Born at the farm Son Baró in the village of Sant Joan, Majorca, an island in the Spanish West Mediterranean. Jayme acquired his earliest schooling from the local parish priest. At the age of fifteen, Jayme entered the convent school in San Bernardino, where Fray Junípero Serra had studied some years earlier. On September 27, 1760, Jayme was admitted to the Franciscan Order, in the Convento de Santa Maria de Los Angeles de Jesus. Following a year of strict seclusion and rigorous discipline, Jayme solemnly promised to observe the rule of the Friars Minor for the rest of his earthly lifespan; he was known as Fray Luis since then.
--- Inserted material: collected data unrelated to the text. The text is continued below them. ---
(** What recording a sign-in wrote. *)
Lemma record_login_ok now id inc s display db db' :
  user_record_login now id inc s display db = (Ok true, db') →
  ∃ r, t_users db !! id = Some r ∧ u_incarnation r = inc ∧ (u_sid r = None ∨ u_sid r = Some s) ∧
    db' = set_users (<[id := with_login now s display r]>) db.
Proof.
  unfold user_record_login, update_user, mbind, M_bind. destruct (t_users db !! id) as [r|]; [|done].
  destruct (bool_decide (u_incarnation r = inc) && _) eqn:Hp; [|done].
  destruct (username_taken _ _ _); [done|]. intros [= <-].
  apply andb_true_iff in Hp as [Hi%bool_decide_eq_true Hs%orb_true_iff]. exists r. split_and!; try done.
  rewrite !bool_decide_eq_true in Hs. done.
Qed.

Lemma with_login_sid now s display r : u_sid r = None ∨ u_sid r = Some s → u_sid (with_login now s display r) = Some s.
Proof. unfold with_login. simpl. by intros [-> | ->]. Qed.

Section sign_in.
Context {U : Unicode} {C : Crypto} (sha256 : bytes → bytes) (from_slice : bytes → option Settings) (cfg : Cfg).

(** ** The row a sign-in ends up with *)

(** The row with this id is the one the handler holds. *)
Definition holds (u : User) (r : UserRec) (a : App) : Prop :=
  t_users (store_ a) !! user_id u = Some r ∧ u = user_from (user_id u) r.

(** Nothing but the database changed, and in it no session. *)
Definition no_session_made (a a' : App) : Prop :=
  t_sessions (store_ a') = t_sessions (store_ a) ∧ generation a' = generation a.

Lemma directory_row_ok account now rnd a u a' :
  directory_row account now rnd a = (Ok u, a') →
  no_session_made a a' ∧ ∃ r, holds u r a' ∧ u_username r = acc_username account.
Proof.
  unfold directory_row. intros H. apply bind_ok_inv in H as (named & a1 & H1 & H).
  apply sto_ok in H1 as (db1 & [= <- <-] & ->).
  destruct (select_one _ (t_users (store_ a))) as [[i r]|] eqn:Hs.
  - apply select_one_Some in Hs as [Hr Hn%bool_decide_eq_true]. injection H as <- <-.
    split; [done|]. exists r. split; [|done]. split; done.
  - cbn [fmap option_fmap option_map] in H. apply bind_ok_inv in H as (bound & a2 & H1 & H).
    apply sto_ok in H1 as (db2 & [= <- <-] & ->). cbn [store_ with_store] in H.
    match type of H with context [select_one ?P ?m] => destruct (select_one P m) as [[i r]|] eqn:Hb end;
      cbn [fmap option_fmap option_map] in H.
    + apply bind_ok_inv in H as (renamed & a3 & H1 & H). apply sto_ok in H1 as (db3 & H1 & ->).
      destruct renamed; [|by apply refuse_sign_in_ok in H]. cbn [negb] in H.
      apply bind_ok_inv in H as (y & a4 & H2 & H). apply sto_ok in H2 as (db4 & [= <- <-] & ->).
      apply bind_ok_inv in H as (found & a5 & H2 & H). apply sto_ok in H2 as (db5 & [= <- <-] & ->).
      unfold user_rename, update_user, mbind, M_bind in H1. simpl in H1.
      apply select_one_Some in Hb as [Hr _]. simpl in Hr. rewrite Hr in H1.
      destruct (_ && _) in H1; [|done]. destruct (username_taken _ _ _) in H1; [done|].
      injection H1 as <-. simpl in H. rewrite lookup_insert_eq in H. simpl in H.
      rewrite bool_decide_eq_true_2 in H by done. injection H as <- <-. split; [done|].
      eexists. split; [split; [simpl; by rewrite lookup_insert_eq|done]|done].
    + apply sto_ok in H as (db3 & H & ->). unfold user_create_returning in H.
      apply bind_ok_inv in H as (taken & d1 & [= <- <-] & H).
      destruct (username_taken _ _ _) eqn:Ht in H; [done|].
      apply bind_ok_inv in H as (id & d2 & H1 & H). unfold insert_user in H1. rewrite Ht in H1.
      destruct (next_rowid _) as [j|]; [|done]. injection H1 as <- <-.
      apply bind_ok_inv in H as (row & d3 & [= <- <-] & H). simpl in H. rewrite lookup_insert_eq in H.
      injection H as <- <-. split; [done|].
      eexists. split; [split; [simpl; by rewrite lookup_insert_eq|done]|done].
Qed.

Lemma finish_directory_ok account now rnd a u a' :
  finish_directory account now rnd a = (Ok u, a') →
  no_session_made a a' ∧ ∃ r, t_users (store_ a') !! user_id u = Some r ∧ u_incarnation r = incarnation u ∧
    u_sid r = Some (acc_sid account) ∧ u_local_hash r = None ∧ u_username r = acc_username account.
Proof.
  unfold finish_directory. intros H. apply bind_ok_inv in H as (u1 & a1 & H1 & H).
  apply directory_row_ok in H1 as ([Hses Hgen] & r & [Hr Hu] & Hname).
  destruct (local u1) eqn:Hl; [by apply refuse_sign_in_ok in H|].
  destruct (filter_opt _ (sid u1)); [by apply refuse_mismatch_ok in H|].
  apply bind_ok_inv in H as (recorded & a2 & H1 & H). apply sto_ok in H1 as (db2 & H1 & ->).
  destruct recorded; [injection H as <- <-|].
  - apply record_login_ok in H1 as (r' & Hr' & Hi & Hs & ->). rewrite Hr in Hr'. injection Hr' as <-.
    split; [by split|]. exists (with_login now (acc_sid account) (acc_display_name account) r).
    simpl store_. split; [simpl; by rewrite lookup_insert_eq|]. split; [done|].
    split; [by apply with_login_sid|]. split; [|done].
    rewrite Hu in Hl. simpl in *. apply bool_decide_eq_false in Hl. by destruct (u_local_hash r); [destruct Hl|].
  - exfalso. apply bind_ok_inv in H as (again & a3 & _ & H). destruct (_ ≫= sid).
    + case_decide; [by apply refuse_mismatch_ok in H|by apply refuse_sign_in_ok in H].
    + by apply refuse_sign_in_ok in H.
Qed.

Lemma finish_local_ok name user inc hash now random a u a' :
  finish_local name user inc hash now random a = (Ok u, a') →
  no_session_made a a' ∧ user_id u = user ∧ ∃ r, t_users (store_ a') !! user = Some r ∧
    u_incarnation r = inc ∧ incarnation u = inc ∧ u_local_hash r = Some hash.
Proof.
  unfold finish_local. intros H. apply bind_ok_inv in H as (found & a1 & H1 & H).
  apply sto_ok in H1 as (db1 & [= <- <-] & ->).
  apply bind_ok_inv in H as (current & a2 & H1 & H). apply sto_ok in H1 as (db2 & [= <- <-] & ->).
  cbn [store_ with_store] in H. destruct (t_users (store_ a) !! user) as [r|] eqn:Hr; [|done].
  cbn [fmap option_fmap option_map filter_opt mbind option_bind] in H.
  destruct (local (user_from user r) && _) eqn:Hl; [|done]. cbn [filter_opt] in H.
  apply andb_true_iff in Hl as [_ Hi%bool_decide_eq_true].
  destruct (bool_decide (u_local_hash r = Some hash)) eqn:Hh; [|done]. apply bool_decide_eq_true in Hh.
  apply bind_ok_inv in H as (recorded & a3 & H1 & H). apply sto_ok in H1 as (db3 & H1 & ->).
  destruct recorded; [|by apply refuse_sign_in_ok in H]. injection H as <- <-.
  apply record_login_ok in H1 as (r' & Hr' & _ & _ & ->). simpl in Hr'. rewrite Hr in Hr'. injection Hr' as <-.
  split; [done|]. split; [done|]. eexists. split; [simpl; by rewrite lookup_insert_eq|]. done.
Qed.

(** Settings in force give a sign-in time to last. *)
Lemma settings_read_lasts db : ∃ s, settings_read from_slice db = (Ok s, db) ∧ 0 < signin_secs s.
Proof.
  eexists. split; [reflexivity|].
  match goal with |- context [match ?o with Some _ => _ | None => _ end] => destruct o as [s|] end; [|reflexivity].
  unfold settings_check. destruct (negb _) eqn:Hn; simpl; [reflexivity|].
  apply negb_false_iff, bool_decide_eq_true in Hn.
  destruct (bool_decide _); simpl; [reflexivity|]. unfold signin_secs. lia.
Qed.

Lemma start_session_ok u now random a token expires lasts a' :
  start_session sha256 from_slice u now random a = (Ok (token, expires, lasts), a') →
  token = random_token random ∧ expires = now + lasts ∧ 0 < lasts ∧
  row_lives (user_id u) (incarnation u) (store_ a) = true ∧
  a' = with_store (set_sessions (<[token_hash sha256 token := mkSessionRec (user_id u) now expires]>) (store_ a)) a.
Proof.
  unfold start_session. intros H. apply bind_ok_inv in H as (s & a1 & H1 & H).
  destruct (settings_read_lasts (store_ a)) as (s' & Hs & Hl).
  apply sto_ok in H1 as (db1 & H1 & ->). rewrite Hs in H1. injection H1 as <- <-.
  apply bind_ok_inv in H as (made & a2 & H1 & H). apply sto_ok in H1 as (db2 & H1 & ->).
  destruct made; [|by apply refuse_sign_in_ok in H]. injection H as <- <- <- <-.
  unfold session_create in H1. simpl in H1. destruct (row_lives _ _ _) eqn:Hrow; [|done].
  destruct (t_sessions (store_ a) !! _); [done|]. injection H1 as <-. done.
Qed.

(** ** Finishing a sign-in *)

(** The session a sign-in made, and the row it is for. *)
Definition signed_in (token : string) (now : Z) (n : SessionRec) (r : UserRec) (a : App) : Prop :=
  t_sessions (store_ a) !! token_hash sha256 token = Some n ∧ n_created n = now ∧ now < n_expires n ∧
  t_users (store_ a) !! n_user_id n = Some r.

(** What the check of the password vouches for in the row. *)
Definition vouched (checked : Checked) (user : Z) (r : UserRec) : Prop :=
  match checked with
  | CheckedLocal u inc hash => user = u ∧ u_incarnation r = inc ∧ u_local_hash r = Some hash
  | CheckedDirectory account =>
      u_sid r = Some (acc_sid account) ∧ u_local_hash r = None ∧ u_username r = acc_username account
  | _ => False
  end.

Lemma login_finish_ok g checked name now rnd r_sid r_token a c a' :
  login_finish sha256 from_slice cfg g checked name now rnd r_sid r_token a = (Ok c, a') →
  generation a = g ∧ ∃ n r, signed_in (random_token r_token) now n r a' ∧ vouched checked (n_user_id n) r ∧
    ∀ h, h ≠ token_hash sha256 (random_token r_token) →
      t_sessions (store_ a') !! h = n ← t_sessions (store_ a) !! h; if decide (now < n_expires n) then Some n else None.
Proof.
  unfold login_finish. intros H. apply bind_ok_inv in H as (current & a0 & [= <- <-] & H).
  case_decide as Hg; [done|]. split; [done|].
  apply bind_ok_inv in H as (u & a1 & H1 & H).
  assert (no_session_made a a1 ∧ ∃ r, t_users (store_ a1) !! user_id u = Some r ∧
    u_incarnation r = incarnation u ∧ vouched checked (user_id u) r) as ([Hses _] & r & Hr & Hinc & Hv).
  { destruct checked as [user inc hash|account|why|rf].
    - apply finish_local_ok in H1 as (Hn & <- & r & Hr & Hi & Hu & Hh). split; [done|]. exists r.
      split_and!; [done|congruence|]. done.
    - apply finish_directory_ok in H1 as (Hn & r & Hr & Hi & Hs & Hl & Hname). split; [done|]. exists r. done.
    - by apply refuse_sign_in_ok in H1.
    - by apply bind_ok_inv in H1 as (? & ? & _ & ?). }
  apply bind_ok_inv in H as ([[token expires] lasts] & a2 & H2 & H).
  apply start_session_ok in H2 as (-> & -> & Hlasts & _ & ->).
  apply bind_ok_inv in H as (purged & a3 & H3 & H). apply sto_ok in H3 as (db3 & [= <- <-] & ->).
  apply bind_ok_inv in H as (y & a4 & H4 & H). apply sto_ok in H4 as (db4 & [= <- <-] & ->).
  apply bind_ok_inv in H as (again & a5 & H5 & H). apply sto_ok in H5 as (db5 & [= <- <-] & ->).
  apply bind_ok_inv in H as (u2 & a6 & H6 & H). injection H6 as _ <-.
  apply bind_ok_inv in H as (m & a7 & H7 & H). injection H as <- <-.
  unfold me_of in H7. apply bind_ok_inv in H7 as (s & a8 & H8 & [= <- <-]).
  apply sto_ok in H8 as (db8 & [= <- <-] & ->).
  exists (mkSessionRec (user_id u) now (now + lasts)), r. simpl store_. split_and!; [|done|].
  - unfold signed_in. simpl. rewrite map_lookup_filter, lookup_insert_eq. simpl.
    rewrite option_guard_True by (simpl; lia). split_and!; [done|done|simpl; lia|done].
  - intros h Hh. simpl. rewrite map_lookup_filter, lookup_insert_ne by done. rewrite Hses.
    destruct (t_sessions (store_ a) !! h) as [n|]; simpl; [|done].
    case_guard; case_decide; simpl in *; (done || lia).
Qed.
The friar conducted his theological studies at the Convento de San Francisco (Palma de Mallorca) and was ordained to the priesthood on December 22, 1764.

Fray Luis became "Lector of Philosophy" upon completion of his coursework, a position he occupied San Francisco from 1765 to 1770. After learning that the Spanish had infiltrated Alta California, Jayme made a decision to apply to be a missionary in the New World. He got permission from the Commissary General of the Indies. Jayme arrived in New Spain in early 1770 after a long and arduous trans-Atlantic voyage. There he began the special training course at the missionary College of San Fernando de Mexico wherein "soldiers of the Cross" were conditioned to the privation, fatigue, mortification and penance encountered on the missionary frontier.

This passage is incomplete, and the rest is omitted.